Au début du présent siècle, Boko Haram était un mouvement protestataire prônant un Islam rigoriste et dénonçant le pouvoir central nigérian et ses alliés locaux, autrement dit les élites, les chefs traditionnels. Dans son viseur, il y avait la corruption, le clientélisme, la gestion de la rente pétrolière et la marginalisation politique et économique du nord du pays. Boko Haram en sait quelque chose puisqu'il est né et qu'il prospère dans le nord du pays, notamment dans l’État de Borno à la frontière du Tchad, du Niger et du Cameroun. C'est la répression extrêmement brutale subie par le mouvement et la liquidation physique et extra-judiciaire en juillet 2009 de son leader, Mohammed Yusuf, par les forces armées nigérianes qui ont transformé définitivement la secte réactionnaire, déjà peu portée au pacifisme, en un mouvement armé suffisamment puissant et inquiétant pour pousser les différents Etats de la région (Tchad, Cameroun, Niger, Bénin et donc Nigeria) à mettre sur pied une force multinationale capable de le contenir, le repousser voire de l'anéantir.

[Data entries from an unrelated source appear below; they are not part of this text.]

Lemma cur_bounds pre cur k : lifting pre cur → 0 ≤ mget cur k ≤ Z.max 1 (mget s k).
Proof.
  intros L. destruct (decide (mget s k = 0)) as [E|E].
  - rewrite (li_none _ _ L k E). case_decide; lia.
  - specialize (Hs k). pose proof (li_some _ _ L k). lia.
Qed.

Lemma sum_over_names cur : (∀ k, is_Some (cur !! k) ↔ is_Some (s !! k)) →
  map_zsum cur = zsum_with (mget cur) names.
Proof.
  intros Hd. apply map_zsum_keys; [apply NoDup_sorted_keys|].
  intros k. unfold names. by rewrite elem_of_sorted_keys, Hd.
Qed.

(** While a home of the primary has none, another has more than one. *)
Lemma taker_exists pre cur name :
  lifting pre cur → name ∈ names → 0 < mget h name → mget cur name = 0 →
  largestShare cur names ≠ "".
Proof.
  intros L Hin Hh H0 E.
  destruct (largestShare_spec cur names no_empty_name) as [[_ Hle]|(Hl & _)];
    [|rewrite E in Hl; by apply no_empty_name].
  assert (zsum_with (mget cur) names
          < zsum_with (λ k, if decide (0 < mget h k) then 1 else 0) names) as Hlt.
  { apply (zsum_with_mono_strict _ _ _ name); [|done|rewrite H0, decide_True by done; lia].
    intros k Hk. case_decide as Hd; [by apply Hle|].
    rewrite (li_none _ _ L k) by (apply Hout; lia). case_decide; lia. }
  rewrite <-(sum_over_names cur) in Hlt by apply L. rewrite (li_sum _ _ L) in Hlt.
  assert (zsum_with (λ k, if decide (0 < mget h k) then 1 else 0) names
          = Z.of_nat (length hostsOf)); [|lia].
  unfold hostsOf. clear. induction names as [|k l IH]; [done|].
  rewrite zsum_with_cons, filter_cons, IH. case_decide; cbn; lia.
Qed.

(** A visit that changes nothing. *)
Lemma lifting_skip pre cur name :
  lifting pre cur → mget h name ≤ 0 ∨ 0 < mget cur name → name ∉ pre → lifting (pre ++ [name]) cur.
Proof.
  intros L Hor Hnp. split; try apply L. intros k Hk. rewrite (li_none _ _ L k Hk).
  destruct (decide (k = name)) as [->|].
  - rewrite (decide_False (P := name ∈ pre ∧ _)) by naive_solver.
    rewrite decide_False; [done|]. intros [_ Hh].
    pose proof (li_none _ _ L name Hk) as E. rewrite decide_False in E by naive_solver. lia.
  - repeat case_decide; set_solver.
Qed.

(** A visit that moves one replica. *)
Lemma lifting_move pre cur name :
  lifting pre cur → name ∈ names → 0 < mget h name → mget cur name = 0 →
  let largest := largestShare cur names in
  let cur' := <[largest := i32 (mget cur largest - 1)]> cur in
  lifting (pre ++ [name]) (<[name := i32 (mget cur' name + 1)]> cur').
Proof.
  intros L Hin Hh H0. pose proof (taker_exists _ _ _ L Hin Hh H0) as Hne.
  destruct (largestShare_spec cur names no_empty_name) as [[? _]|(Hl & H1 & Hle)]; [done|].
  set (largest := largestShare cur names) in *. cbv zeta. set (cur' := <[largest := _]> cur).
  assert (largest ≠ name) as Hln by (intros E; rewrite E in H1; lia).
  assert (mget s name = 0) as Hs0.
  { specialize (Hs name). pose proof (li_some _ _ L name). lia. }
  assert (1 < mget s largest) as Hsl.
  { pose proof (cur_bounds _ _ largest L). lia. }
  assert (∀ k, is_Some (cur !! k) ↔ k ∈ names) as Hdom.
  { intros k. unfold names. rewrite elem_of_sorted_keys. apply L. }
  assert (∀ k, mget cur k ≤ mget cur largest) as Hmax.
  { intros k. destruct (decide (k ∈ names)) as [Hk|Hk]; [auto|]. rewrite <-Hdom in Hk.
    unfold mget at 1. rewrite (proj2 (eq_None_not_Some _) Hk). cbn. lia. }
  assert (0 ≤ mget cur largest - 1 ≤ MaxInt32) by (pose proof (cur_bounds _ _ largest L); pose proof (Hs largest); lia).
  assert (mget cur' name = 0) as E0 by (unfold cur'; by rewrite mget_insert, decide_False by done).
  rewrite E0. unfold cur'. rewrite (i32_id (0 + 1)) by (unfold int32_range; lia).
  rewrite i32_id by (unfold int32_range; lia).
  assert (∀ k, mget (<[name := 0 + 1]> (<[largest := mget cur largest - 1]> cur)) k
    = if decide (k = name) then 1 else if decide (k = largest) then mget cur largest - 1 else mget cur k) as Hget
    by (intros k; by rewrite !mget_insert).
  split.
  - intros k. rewrite !lookup_insert_is_Some', (li_dom _ _ L). split; [|naive_solver].
    intros [<-|[<-|?]]; [by apply (li_dom _ _ L), Hdom..|done].
  - rewrite !map_zsum_write; [|by apply Hdom|rewrite lookup_insert_is_Some'; right; by apply Hdom].
    rewrite mget_insert, decide_False, H0, <-(li_sum _ _ L) by done. lia.
  - intros k Hk. rewrite Hget. repeat case_decide; subst; set_solver by lia || (rewrite (li_none _ _ L k Hk); repeat case_decide; set_solver).
  - intros k Hk. rewrite Hget. pose proof (li_some _ _ L k Hk). repeat case_decide; subst; lia.
  - intros k j. rewrite !Hget. pose proof (li_largest _ _ L k j).
    pose proof (Hmax j). pose proof (cur_bounds _ _ k L). repeat case_decide; subst; lia.
Qed.

Lemma liftLoop_spec todo pre cur :
  names = pre ++ todo → lifting pre cur → lifting names (liftLoop h names todo cur).
Proof.
  revert pre cur. induction todo as [|name todo IH]; intros pre cur E L; cbn [liftLoop].
  { rewrite app_nil_r in E. by rewrite E. }
  assert (name ∈ names) as Hin by (rewrite E; set_solver).
  assert (name ∉ pre) as Hnp.
  { pose proof (NoDup_sorted_keys s) as Hnd. fold names in Hnd. rewrite E in Hnd.
    apply NoDup_app in Hnd as (_ & Hd & _). intros Hp. by apply (Hd name Hp); left. }
  assert (names = (pre ++ [name]) ++ todo) as E' by (by rewrite <-app_assoc).
  case_decide as Hor.
  - apply (IH (pre ++ [name])); [done|]. by apply lifting_skip.
  - pose proof (cur_bounds _ _ name L).
    rewrite decide_False by (apply (taker_exists pre _ name); done || lia).
    apply (IH (pre ++ [name])); [done|]. apply lifting_move; done || lia.
Qed.

Lemma liftZeroShares_spec : Lifted h s (liftZeroShares s h).
Proof.
  assert (lifting [] s) as L0.
  { split; [done|done| |intros; lia..]. intros k Hk. by rewrite Hk. }
  destruct (liftLoop_spec names [] s eq_refl L0). by split.
Qed.
End lift.

(** ** Shares of one component *)

(** The homes that hold the primary. *)
Definition positives (homes : gmap string Z) : Z :=
  Z.of_nat (length (filter (λ k, 0 < mget homes k) (sorted_keys homes))).

(** A fair division of [total] over [homes] by [weights]: it adds up, a home
    without the primary gets nothing, every home with it gets one, and apart
    from that it is the largest-remainder split. *)
Record FairShares (total : Z) (weights homes shares : gmap string Z) : Prop := {
  fs_dom : ∀ k, is_Some (shares !! k) ↔ is_Some (weights !! k);
  fs_sum : map_zsum shares = total;
  fs_range : ∀ k, 0 ≤ mget shares k ≤ total;
  fs_away : ∀ k, mget homes k ≤ 0 → mget shares k = 0;
  fs_home : 0 < total → ∀ k, 0 < mget homes k → 1 ≤ mget shares k;
  fs_split : 0 < total → ∃ s, LargestRemainder total weights s ∧ Lifted homes s shares;
}.

(** What the code computes for one component. *)
Definition divide (total : Z) (weights homes : gmap string Z) : gmap string Z :=
  match largestRemainder total weights with
  | Ok shares => if decide (0 < total) then liftZeroShares shares homes else shares
  | _ => ∅
  end.

Lemma split_mget total weights s k :
  0 ≤ total → weights_valid weights → 0 < basis weights → LargestRemainder total weights s →
  0 ≤ mget s k ≤ total ∧ (mget weights k = 0 → mget s k = 0).
Proof.
  intros Ht Hv Hb L. pose proof (wv_nonneg _ Hv) as Hnn.
  assert (∀ k v, s !! k = Some v → 0 ≤ v) as Hs.
  { intros j v Hj. pose proof (quotient_bounds total weights Hb Hnn Ht j).
    destruct (lr_quota _ _ _ L j v Hj); lia. }
  split.
  - split; [unfold mget; destruct (s !! k) eqn:E; cbn; [eauto|lia]|].
    rewrite <-(lr_sum _ _ _ L). by apply map_zsum_lookup_le.
  - intros Hw. destruct (s !! k) as [v|] eqn:E; [|unfold mget; by rewrite E].
    assert (s !! k = Some (quotient total weights k)) as Hq.
    { apply largest_remainder_exact; [done|done| |].
      - apply (lr_dom _ _ _ L). eauto.
      - unfold remainder. by rewrite Hw, Z.mul_0_r, Z.mod_0_l by lia. }
    unfold mget. rewrite Hq. cbn. unfold quotient. rewrite Hw, Z.mul_0_r. apply Z.div_0_l. lia.
Qed.

Lemma zero_sum (m : gmap string Z) : (∀ k, mget m k = 0) → map_zsum m = 0.
Proof.
  intros Hm. rewrite (map_zsum_keys m (sorted_keys m)); [|apply NoDup_sorted_keys|].
  - rewrite (zsum_with_ext _ (λ _, 0)), zsum_with_const; [lia|]. intros k _. apply Hm.
  - intros k. apply elem_of_sorted_keys.
Qed.

Lemma divide_spec total weights homes :
  0 ≤ total ≤ MaxInt32 → weights_valid weights → (0 < total → 0 < basis weights) →
  (∀ k, is_Some (weights !! k) ↔ is_Some (homes !! k)) →
  (∀ k, mget homes k ≤ 0 → mget weights k = 0) →
  (0 < total → positives homes ≤ total) →
  (∃ shares, largestRemainder total weights = Ok shares)
  ∧ FairShares total weights homes (divide total weights homes).
Proof.
  intros Ht Hv Hb Hdom Haway Hpos. unfold divide.
  destruct (largestRemainder_spec total weights Ht Hv Hb) as (s & -> & H0 & HL).
  split; [by eauto|]. case_decide as Hp.
  - specialize (HL Hp).
    assert (∀ k, 0 ≤ mget s k ≤ total ∧ (mget weights k = 0 → mget s k = 0)) as Hs
      by (intros k; apply split_mget; auto; lia).
    assert (Lifted homes s (liftZeroShares s homes)) as Hl.
    { apply liftZeroShares_spec.
      - apply eq_None_not_Some. rewrite (lr_dom _ _ _ HL), (wv_name _ Hv). by intros [? ?].
      - intros k. destruct (Hs k). lia.
      - intros k Hk. by apply Hs, Haway.
      - rewrite (lr_sum _ _ _ HL). etrans; [|by apply Hpos]. unfold positives.
        apply inj_le, submseteq_length, NoDup_submseteq; [by apply NoDup_filter, NoDup_sorted_keys|].
        intros k. rewrite !list_elem_of_filter, !elem_of_sorted_keys, (lr_dom _ _ _ HL), Hdom. done. }
    assert (∀ k, 0 ≤ mget (liftZeroShares s homes) k) as Hnn.
    { intros k. destruct (Hs k) as [? _]. destruct (decide (mget s k = 0)) as [E|E].
      - rewrite (lf_none _ _ _ Hl k E). case_decide; lia.
      - pose proof (lf_some _ _ _ Hl k). lia. }
    split; [| | | | |by eauto].
    + intros k. by rewrite (lf_dom _ _ _ Hl), (lr_dom _ _ _ HL).
    + by rewrite (lf_sum _ _ _ Hl), (lr_sum _ _ _ HL).
    + intros k. split; [auto|]. rewrite <-(lr_sum _ _ _ HL), <-(lf_sum _ _ _ Hl).
      apply map_zsum_lookup_le. intros j v Hj. specialize (Hnn j). unfold mget in Hnn. by rewrite Hj in Hnn.
    + intros k Hk. rewrite (lf_none _ _ _ Hl), decide_False; [done|lia|by apply Hs, Haway].
    + intros _ k Hk. destruct (Hs k) as [? _]. destruct (decide (mget s k = 0)) as [E|E].
      * rewrite (lf_none _ _ _ Hl k E), decide_True; [done|]. split; [|done].
        rewrite elem_of_sorted_keys, (lr_dom _ _ _ HL), Hdom. unfold mget in Hk.
        destruct (homes !! k); [by eauto|cbn in Hk; lia].
      * pose proof (lf_some _ _ _ Hl k). lia.
  - assert (total = 0) as -> by lia. rewrite H0 by done.
    assert (∀ k, mget (zeroTargets (sorted_keys weights)) k = 0) as Hz
      by (intros k; unfold mget; rewrite zeroTargets_lookup; by case_decide).
    split; [|by apply zero_sum|intros k; rewrite Hz; lia|intros; apply Hz|lia|lia].
    intros k. rewrite zeroTargets_lookup, <-elem_of_sorted_keys. case_decide; [by split; eauto|].
    split; [by intros [? ?]|done].
Qed.
(* ===== verification/FloorsClaims.v ===== *)
(** * Replica floors: the properties

    Which floors are accepted and when they match the resolved components; when
    a minimum can be divided over homes and what each home is then given. *)

From S2P Require Import Prelude Remainder Apportion Floors FloorsFacts.
Local Open Scope Z_scope.

(** ** Accepted floors *)

(** Distinct known components with nonnegative counts, one of them the engine
    or the decoder. *)
Record floors_valid (floors : list PlacementComponentFloor) : Prop := {
  fv_distinct : NoDup (Component <$> floors);
  fv_each : ∀ f, f ∈ floors → knownComponent (Component f) = true ∧ 0 ≤ Replicas f;
  fv_replica : ∃ f, f ∈ floors ∧ Component f ≠ RouterComponent;
}.

(** The engine's floor, or the decoder's where there is no engine. *)
Definition replica_floor (floors : list PlacementComponentFloor) (n : Z) : Prop :=
  mkFloor EngineComponent n ∈ floors
  ∨ (EngineComponent ∉ Component <$> floors) ∧ mkFloor DecoderComponent n ∈ floors.

Lemma knownComponent_true c :
  knownComponent c = true ↔ c = EngineComponent ∨ c = DecoderComponent ∨ c = RouterComponent.
Proof. unfold knownComponent. rewrite !orb_true_iff, !bool_decide_eq_true. tauto. Qed.

Lemma scanFloor_Ok s f s' :
  scanFloor s f = Ok s' ↔
  (knownComponent (Component f) = true ∧ (Component f ∉ seen s) ∧ 0 ≤ Replicas f)
  ∧ s' = if decide (Component f = RouterComponent)
         then mkScan ({[Component f]} ∪ seen s) (replicas s) (hasReplicaComponent s) (hasEngine s)
         else mkScan ({[Component f]} ∪ seen s)
                (if bool_decide (Component f = EngineComponent) || negb (hasEngine s)
                 then Replicas f else replicas s)
                true (hasEngine s || bool_decide (Component f = EngineComponent)).
Proof.
  unfold scanFloor. destruct (knownComponent _); cbn [negb orb]; [|naive_solver].
  do 2 (case_bool_decide; cbn [orb]; [naive_solver lia|]).
  case_decide; naive_solver lia.
Qed.

(** What the scan knows of the floors it has seen. *)
Record scanned (floors : list PlacementComponentFloor) (s : floorScan) : Prop := {
  sc_distinct : NoDup (Component <$> floors);
  sc_each : ∀ f, f ∈ floors → knownComponent (Component f) = true ∧ 0 ≤ Replicas f;
  sc_seen : ∀ c, c ∈ seen s ↔ c ∈ Component <$> floors;
  sc_replica : hasReplicaComponent s = true ↔ ∃ f, f ∈ floors ∧ Component f ≠ RouterComponent;
  sc_engine : hasEngine s = true ↔ EngineComponent ∈ Component <$> floors;
  sc_count : hasReplicaComponent s = true → replica_floor floors (replicas s);
}.

Lemma floor_eta f : mkFloor (Component f) (Replicas f) = f.
Proof. by destruct f. Qed.

Lemma scanned_snoc pre s f s' :
  scanned pre s → scanFloor s f = Ok s' → scanned (pre ++ [f]) s'.
Proof.
  intros S ((Hk & Hn & Hr) & ->)%scanFloor_Ok. rewrite (sc_seen _ _ S) in Hn.
  assert (∀ (l : list PlacementComponentFloor) g, g ∈ l ++ [f] ↔ g ∈ l ∨ g = f) as Hin
    by (intros l g; by rewrite elem_of_app, list_elem_of_singleton).
  split.
  - rewrite fmap_app. apply NoDup_app. split_and!; [apply S| |apply NoDup_singleton].
    intros c Hc ->%list_elem_of_singleton. done.
  - intros g [Hg| ->]%Hin; [by apply S|done].
  - intros c. rewrite fmap_app, elem_of_app. cbn [fmap list_fmap]. rewrite list_elem_of_singleton, <-(sc_seen _ _ S).
    case_decide; cbn [seen]; set_solver.
  - setoid_rewrite Hin. case_decide as Hd; cbn [hasReplicaComponent].
    + rewrite (sc_replica _ _ S). naive_solver.
    + naive_solver.
  - rewrite fmap_app, elem_of_app. cbn [fmap list_fmap]. rewrite list_elem_of_singleton, <-(sc_engine _ _ S).
    case_decide as Hd; cbn [hasEngine].
    + rewrite Hd. naive_solver.
    + rewrite orb_true_iff, bool_decide_eq_true. naive_solver.
  - unfold replica_floor. rewrite fmap_app. setoid_rewrite elem_of_app. cbn [fmap list_fmap].
    setoid_rewrite list_elem_of_singleton.
    pose proof (sc_engine _ _ S) as He. pose proof (sc_count _ _ S) as Hc. unfold replica_floor in Hc.
    case_decide as Hd; cbn [replicas hasReplicaComponent]; intros Hh.
    + destruct (Hc Hh) as [?|[? ?]]; [by left; left|right].
      split; [|by left]. intros [?|E]; [done|]. by rewrite Hd in E.
    + case_bool_decide as Hb; cbn [orb]; [left; right; by rewrite <-Hb, floor_eta|].
      assert (Component f = DecoderComponent) as Hdec
        by (apply knownComponent_true in Hk; naive_solver).
      destruct (hasEngine s) eqn:E; cbn [negb].
      * left. left.
        assert (hasReplicaComponent s = true) as Hh'.
        { apply (sc_replica _ _ S). pose proof (proj1 He eq_refl) as E'.
          apply list_elem_of_fmap in E' as (g & Hg & Hgin). exists g. split; [done|]. by rewrite <-Hg. }
        destruct (Hc Hh') as [?|[Hno _]]; [done|]. exfalso. by apply Hno, He.
      * right. split; [|right; by rewrite <-Hdec, floor_eta].
        intros [Hin'|E']; [|by rewrite Hdec in E']. by apply He in Hin'.
Qed.
(* ===== verification/RoutingWeights.v ===== *)
(** * Traffic weights

    [pkg/controller/v1beta1/placement/routing/weight.go]: the weights a gateway
    consumes, computed from what every cluster can serve.  A [*big.Rat] is a
    canonical rational, whose numerator and denominator are in lowest terms as
    the package keeps them; a [*big.Int] is an integer.  Replica counts are
    [int32] and are only compared. *)

From S2P Require Import Prelude Quantity.
Local Open Scope Z_scope.

Definition maxTrafficMapWeight : Z := 1000000.

Definition RoutingCapacityModeCeiling := "Ceiling".
Definition RoutingCapacityModeReported := "Reported".
Definition AllFailedPolicyPreserveTraffic := "PreserveTraffic".
Definition AllFailedPolicyDrain := "Drain".

(** [Rat.SetFrac], [Rat.Num] and [Rat.Denom]. *)
Definition SetFrac (a b : Z) : Qc := (Qc_of_Z a / Qc_of_Z b)%Qc.
Definition Num (v : Qc) : Z := Qnum (this v).
Definition Denom (v : Qc) : Z := Zpos (Qden (this v)).

Section model.
Context {Q : Type} `{QuantityOps Q}.

Record ClusterCapacity := mkClusterCapacity {
  Mode : string; ReportedWeight : option Q; Cluster : string;
  Allocated : Z; Ready : Z; Factor : option Q;
  Reported : option Z; Reachable : option bool;
}.

Definition EffectiveAllocated (h : ClusterCapacity) : Z :=
  match Reported h with
  | None => Allocated h
  | Some r => if decide (Allocated h ≤ r) then Allocated h
              else if decide (r < 0) then Allocated h else r
  end.

Definition RoutableReplicas (h : ClusterCapacity) : Z :=
  let allocated := EffectiveAllocated h in
  if decide (Ready h < 0) then 0
  else if decide (Ready h < allocated) then Ready h else allocated.

Definition usesReportedWeight (h : ClusterCapacity) : bool :=
  bool_decide (Mode h = RoutingCapacityModeReported) && bool_decide (is_Some (ReportedWeight h)).

(** [powerOfTen]; the exponents are never negative. *)
Definition powerOfTen (exponent : Z) : Z := 10 ^ exponent.

Definition quantityRatio (q : Q) : Qc :=
  let scale := q_Scale q in
  if decide (scale < 0) then Qc_of_Z (q_Unscaled q * powerOfTen (- scale))
  else SetFrac (q_Unscaled q) (powerOfTen scale).

Definition ceilPositiveQuotient (numerator denominator : Z) : Z :=
  let quotient := Z.quot numerator denominator in
  if decide (0 < Z.rem numerator denominator) then quotient + 1 else quotient.

Definition factorMilli (q : option Q) : Z :=
  match q with
  | None => 1000
  | Some q =>
      if decide (q_Sign q ≤ 0) then 1000
      else
        let milliExponent := 3 - q_Scale q in
        if decide (0 ≤ milliExponent) then q_Unscaled q * powerOfTen milliExponent
        else ceilPositiveQuotient (q_Unscaled q) (powerOfTen (- milliExponent))
  end.

(** [capacityValue]; [usesReportedWeight] says the weight is there. *)
Definition capacityValue (h : ClusterCapacity) : Qc :=
  match usesReportedWeight h, ReportedWeight h with
  | true, Some q => if decide (q_Sign q ≤ 0) then 0%Qc else quantityRatio q
  | _, _ =>
      let n := RoutableReplicas h in
      if decide (0 < n) then SetFrac (n * factorMilli (Factor h)) 1000 else 0%Qc
  end.

Definition hasReadyCapacity (h : ClusterCapacity) : bool :=
  if usesReportedWeight h then bool_decide (0 < capacityValue h)%Qc else bool_decide (0 < Ready h).

Definition appliedFactor (h : ClusterCapacity) : option Q :=
  if usesReportedWeight h then None else Factor h.

Definition allProbesFailed (clusters : list ClusterCapacity) : bool :=
  negb (bool_decide (clusters = []))
  && forallb (λ h, bool_decide (Reachable h = Some false)) clusters.

(** ** Raw weights *)

(** The probe's gate. *)
Definition gated (ignoreProbeGates : bool) (h : ClusterCapacity) : bool :=
  negb ignoreProbeGates && bool_decide (Reachable h = Some false).

(** One entry of [values]. *)
Definition valueOf (ignoreProbeGates : bool) (h : ClusterCapacity) : Qc :=
  if gated ignoreProbeGates h then 0%Qc else capacityValue h.

(** The running common denominator. *)
Definition joinDenominator (ignoreProbeGates : bool) (denominator : Z) (h : ClusterCapacity) : Z :=
  if gated ignoreProbeGates h then denominator
  else
    let d := Denom (valueOf ignoreProbeGates h) in
    Z.quot denominator (Z.gcd denominator d) * d.

Definition rawWeights (clusters : list ClusterCapacity) (ignoreProbeGates : bool) : list Z * Z :=
  let values := valueOf ignoreProbeGates <$> clusters in
  let denominator := foldl (joinDenominator ignoreProbeGates) 1 clusters in
  let raw := (λ v, Num v * Z.quot denominator (Denom v)) <$> values in
  (raw, foldl Z.gcd 0 raw).

(** ** Whole-number weights *)

Definition scaleWeight (max r : Z) : Z :=
  if decide (r = 0) then 0
  else if decide (max ≤ maxTrafficMapWeight) then i32 r
  else i32 (ceilPositiveQuotient (r * maxTrafficMapWeight) max).

Definition normalizeRawWeights (raw : list Z) (gcd : Z) : list Z :=
  let raw := (λ r, Z.quot r gcd) <$> raw in
  let max := foldl (λ max r, if decide (max < r) then r else max) 0 raw in
  scaleWeight max <$> raw.

Definition weights (clusters : list ClusterCapacity) (allFailedPolicy : string) : list Z :=
  if decide (clusters = []) then []
  else
    let '(raw, gcd) := rawWeights clusters false in
    if decide (gcd ≠ 0) then normalizeRawWeights raw gcd
    else if negb (bool_decide (allFailedPolicy = AllFailedPolicyPreserveTraffic)) || negb (allProbesFailed clusters)
    then (λ _, 0) <$> clusters
    else
      let '(raw, gcd) := rawWeights clusters true in
      if decide (gcd = 0) then (λ _, 0) <$> clusters
      else normalizeRawWeights raw gcd.

Definition Weights (clusters : list ClusterCapacity) : list Z :=
  weights clusters AllFailedPolicyPreserveTraffic.
End model.
Arguments ClusterCapacity : clear implicits.

Example weights_heterogeneous :
  Weights [mkClusterCapacity RoutingCapacityModeCeiling None "a" 4 4 (Some (dec 2)) None None;
           mkClusterCapacity RoutingCapacityModeCeiling None "b" 6 3 None None (Some true);
           mkClusterCapacity RoutingCapacityModeCeiling None "c" 5 5 None None (Some false)]
  = [8; 3; 0].
Proof. vm_compute. reflexivity. Qed.

Example weights_reported :
  Weights [mkClusterCapacity RoutingCapacityModeReported (Some (mkDec 25 1 "")) "a" 4 4 None None None;
           mkClusterCapacity RoutingCapacityModeReported (Some (mkDec 5 0 "")) "b" 1 1 None None None]
  = [1; 2].
Proof. vm_compute. reflexivity. Qed.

On ne peut réduire Boko Haram à sa façade salafiste djihadiste, aux déclarations incendiaires de son émir Abubakar Shekau, à sa volonté de voir la charia être appliquée avec rigueur dans le nord du pays. Boko Haram n'est pas qu'une secte religieuse régnant par la terreur et instrumentalisant les conflits entre chrétiens et musulmans. Il est le canal par lequel une partie des Nigérians du nord a fait entendre sa colère, ses frustrations, son indignation. Cette colère, ces frustrations, cette indignation ne disparaîtront pas avec la mise hors-circuit de la secte grâce à une alliance de circonstances entre Etats pour l'essentiel mafieux et déliquescents, patronnée par l'ancienne puissance coloniale. La réponse sera politique, économique, sociale et culturelle. Si elle ne l'est pas, et elle a de grandes chances de ne pas l'être, la liquidation de Boko Haram n'aura servi qu'à clore qu'un cycle de violence radicale… en attendant le prochain.